It's most widely used to equate unjustified claims of knowledge with claims of knowledge that are justified - all on the basis that justified claims can't be proven with absolute certainty. Think of the guy who claims to know the election was stolen. When pressed, cannot present any evidence whatsoever so instead of recognizing that and retracting their statement responds with "well you can't know you're not in a mental institution dreaming this whole argument up". Which is true, none of us can know this with absolute certainty, that doesn't make their conspiracy claims any more justified. Effectively, their tactic is to blow up all knowledge so that their unjustified claim to knowledge is on the same standing as the claim that you are sitting where you are right now.

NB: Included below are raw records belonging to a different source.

(** Linking a record that is marked and points to the vCPU. *)
Lemma wf_push (v : vcpu_id) (vc : vcpu_state) (id : pt_id)
    (pt : periodic_time) :
  vcpus w !! v = Some vc -> heap w !! id = Some pt ->
  on_list pt = true -> vcpu pt = Some v ->
  wf (store_vcpu v (set_tm_list (id :: tm_list vc) vc) w).
Proof.
  intros Hv Hpt Hon Hvc. destruct Hwf as [Hl Hu Hp].
  assert (Hlt : (v < length (vcpus w))%nat) by (eapply lookup_lt_Some; eauto).
  split.
  - intros u uc x Hu' Hx. simpl in Hu'. unfold linked. simpl.
    destruct (decide (v = u)) as [<-|Hne].
    + rewrite list_lookup_insert_eq in Hu' by exact Hlt.
      injection Hu' as <-. simpl in Hx.
      apply elem_of_cons in Hx as [-> | Hx]; [eauto|].
      exact (Hl v vc x Hv Hx).
    + rewrite list_lookup_insert_ne in Hu' by exact Hne. eapply Hl; eauto.
  - intros x px u Hpx Hu'. simpl in *.
    apply lookup_lt_is_Some. rewrite length_insert.
    apply lookup_lt_is_Some. eauto.
  - intros x px Hpx. simpl in *. eauto.
Qed.

End WfStores.

Section WfKept.

Lemma wf_loop (body : pt_id -> world -> option world) :
  (forall id w w', wf w -> body id w = Some w' -> wf w') ->
  forall l w w', wf w -> list_for_each_entry body l w = Some w' -> wf w'.
Proof.
  intros Hbody. induction l as [|x l IH]; intros w w' Hwf H; simpl in H.
  - now injection H as <-.
  - bind_inv H as w1 Hx. eauto.
Qed.

Lemma pt_process_missed_ticks_link (w : world) (pt pt' : periodic_time) :
  pt_process_missed_ticks w pt = Some pt' ->
  on_list pt' = on_list pt /\ vcpu pt' = vcpu pt.
Proof.
  unfold pt_process_missed_ticks. intros H.
  destruct (one_shot pt); [now injection H as <-|].
  destruct (s64 (NOW w - scheduled pt) <=? 0); [now injection H as <-|].
  destruct (s64 (period pt) =? 0); [discriminate|].
  bind_inv H as v Hv.
  destruct (mode_is w no_missed_ticks_pending); now injection H as <-.
Qed.

(** Storing a record whose linkage is the old one. *)
Lemma wf_update (w : world) (id : pt_id) (pt pt' : periodic_time) :
  wf w -> heap w !! id = Some pt ->
  on_list pt' = on_list pt -> vcpu pt' = vcpu pt ->
  0 <= pending_intr_nr pt' ->
  wf (store_pt id pt' w).
Proof.
  intros Hwf Hpt Hon Hvc Hp.
  apply (wf_store_pt w Hwf id pt pt'); auto.
  intros v Hv. rewrite Hvc in Hv. eapply wf_vcpu; eauto.
Qed.

Lemma wf_destroy id w w' :
  wf w -> destroy_periodic_time id w = Some w' -> wf w'.
Proof.
  intros Hwf H. unfold destroy_periodic_time in H. bind_inv H as pt Hpt.
  destruct (vcpu pt) as [v|] eqn:Hvc; [|now injection H as <-].
  bind_inv H as vc Hv. injection H as <-.
  destruct (on_list pt) eqn:Hon.
  - apply (wf_store_pt _ (wf_list_del w Hwf id) id pt).
    + exact Hpt.
    + right. intros u uc Hu. now apply (not_in_list_del w id u).
    + intros u Hu. rewrite vcpus_list_del.
      destruct (wf_vcpu w Hwf id pt u Hpt) as [uc Huc];
        [simpl in Hu; congruence|].
      rewrite Huc. simpl. eauto.
    + simpl. eapply wf_pending; eauto.
  - apply (wf_update w id pt); simpl; auto. eapply wf_pending; eauto.
Qed.

Lemma destroy_unlinks id w w' :
  wf w -> destroy_periodic_time id w = Some w' ->
  forall v vc, vcpus w' !! v = Some vc -> id ∉ tm_list vc.
Proof.
  intros Hwf H v vc Hv.
  destruct (heap w !! id) as [pt|] eqn:Hpt;
    [|unfold destroy_periodic_time in H; rewrite Hpt in H; discriminate].
  rewrite (destroy_periodic_time_eq w id pt Hwf Hpt) in H. injection H as <-.
  destruct (destroyed_spec w id pt Hwf Hpt) as (Hvs & _).
  assert (Hlen : is_Some (vcpus w !! v)).
  { destruct (vcpus w !! v) as [vc0|] eqn:Hv0; [eauto|].
    exfalso. unfold destroyed in Hv.
    destruct (vcpu pt); [destruct (on_list pt)|]; simpl in Hv;
      rewrite ?list_lookup_fmap, Hv0 in Hv; discriminate. }
  destruct Hlen as [vc0 Hv0]. rewrite (Hvs v vc0 Hv0) in Hv.
  injection Hv as <-. simpl. rewrite list_elem_of_filter. tauto.
Qed.

Lemma wf_create v id p i os f d w w' :
  wf w -> create_periodic_time v id p i os f d w = Some w' -> wf w'.
Proof.
  intros Hwf H. unfold create_periodic_time in H. cbv zeta in H.
  bind_inv H as w1 Hd. bind_inv H as vc Hv. bind_inv H as ptd Hptd.
  pose proof (wf_destroy id w w1 Hwf Hd) as Hwf1.
  pose proof (destroy_unlinks id w w1 Hwf Hd) as Hun.
  injection H as <-.
  set (W2 := if (u64 p <? 900000) && negb os
             then emit [gdprintk_small_period (u64 p)] w1 else w1).
  assert (HW2 : heap W2 = heap w1 /\ vcpus W2 = vcpus w1)
    by (subst W2; destruct ((u64 p <? 900000) && negb os); auto).
  destruct HW2 as [Hh2 Hv2].
  pose proof (wf_same w1 Hwf1 W2 Hh2 Hv2) as Hwf2.
  match goal with
  | |- wf (store_vcpu v _ (store_pt id ?PT W2)) => set (pt' := PT)
  end.
  assert (Hwf3 : wf (store_pt id pt' W2)).
  { apply (wf_store_pt W2 Hwf2 id ptd pt'); [now rewrite Hh2| | |simpl; lia].
    - right. rewrite Hv2. exact Hun.
    - intros u [= <-]. rewrite Hv2, Hv. eauto. }
  apply (wf_push _ Hwf3 v vc id pt'); simpl; auto.
  - now rewrite Hv2.
  - rewrite Hh2. apply list_lookup_insert_eq. eapply lookup_lt_Some; eauto.
Qed.

Lemma wf_save v w w' : wf w -> pt_save_timer v w = Some w' -> wf w'.
Proof.
  intros Hwf H. unfold pt_save_timer in H. bind_inv H as vc Hv.
  destruct (blocked vc); [now injection H as <-|].
  bind_inv H as w1 Hloop.
  assert (Hwf1 : wf w1).
  { apply (wf_loop pt_save_timer_body) with (l := tm_list vc) (w := w); auto.
    intros id wa wb Hwa Hb. unfold pt_save_timer_body in Hb.
    bind_inv Hb as pt Hpt.
    destruct (do_not_freeze pt); injection Hb as <-; [exact Hwa|].
    apply (wf_update wa id pt); auto. simpl. eapply wf_pending; eauto. }
  unfold pt_freeze_time in H. bind_inv H as vc1 Hv1.
  destruct (negb (mode_is w1 delay_for_missed_ticks));
    injection H as <-; [exact Hwf1|].
  apply (wf_store_vcpu w1 Hwf1 v vc1); auto.
Qed.

Lemma wf_restore v w w' : wf w -> pt_restore_timer v w = Some w' -> wf w'.
Proof.
  intros Hwf H. unfold pt_restore_timer in H. bind_inv H as vc Hv.
  bind_inv H as w1 Hloop.
  assert (Hwf1 : wf w1).
  { apply (wf_loop pt_restore_timer_body) with (l := tm_list vc) (w := w); auto.
    intros id wa wb Hwa Hb. unfold pt_restore_timer_body in Hb.
    bind_inv Hb as pt Hpt. bind_inv Hb as pt1 Hpt1. injection Hb as <-.
    destruct (pt_process_missed_ticks_link wa pt pt1 Hpt1) as [Hon Hvc].
    destruct (pt_process_missed_ticks_effect wa pt pt1 Hpt1) as (_ & Hp & _).
    apply (wf_update wa id pt); auto. simpl. apply Hp.
    eapply wf_pending; eauto. }
  unfold pt_thaw_time in H. bind_inv H as vc1 Hv1.
  destruct (negb (mode_is w1 delay_for_missed_ticks));
    [now injection H as <-|].
  destruct (guest_time vc1 =? 0); injection H as <-; [exact Hwf1|].
  apply (wf_store_vcpu w1 Hwf1 v vc1); auto.
Qed.

Lemma wf_reset v w w' : wf w -> pt_reset v w = Some w' -> wf w'.
Proof.
  intros Hwf H. unfold pt_reset in H. bind_inv H as vc Hv.
  apply (wf_loop pt_reset_body) with (l := tm_list vc) (w := w); auto.
  intros id wa wb Hwa Hb. unfold pt_reset_body in Hb.
  bind_inv Hb as pt Hpt. bind_inv Hb as u Hu. bind_inv Hb as uc Huc.
  injection Hb as <-. apply (wf_update wa id pt); simpl; auto. lia.
Qed.

Lemma wf_migrate v w w' : wf w -> pt_migrate v w = Some w' -> wf w'.
Proof.
  intros Hwf H. unfold pt_migrate in H. bind_inv H as vc Hv.
  apply (wf_loop (pt_migrate_body (processor vc)))
    with (l := tm_list vc) (w := w); auto.
  intros id wa wb Hwa Hb. unfold pt_migrate_body in Hb.
  bind_inv Hb as pt Hpt. injection Hb as <-.
  apply (wf_update wa id pt); simpl; auto. eapply wf_pending; eauto.
Qed.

You're doing the same thing with morality. You start by adopting the religious mantra that the only morality which can be placed above any other is one that is objective, therefore if there is no objective morality than the guy who runs around killing and raping people for fun is the same as the guy who spends his life donating to charity. It's an absurd point for obvious reasons, but the idea that those two things are the same negates the entire idea of what morality is from the start.

Morality is, by definition, a system by which people judge actions as right or wrong. If you are logically forced to acknowledge all actions as the same, then the system we call morality is not possible.

Moreover, the point of all of this is that you are supposed to be arguing that morality being subjective makes it objective, but objective morality has an actual definition. If it's objective then any given action either is or is not moral, not by a matter of opinion, but because it just is, the same as two plus two equaling four. Yet you yourself argue that it is impossible to get there from a subjective starting point, so your argument directly contradicts your OP.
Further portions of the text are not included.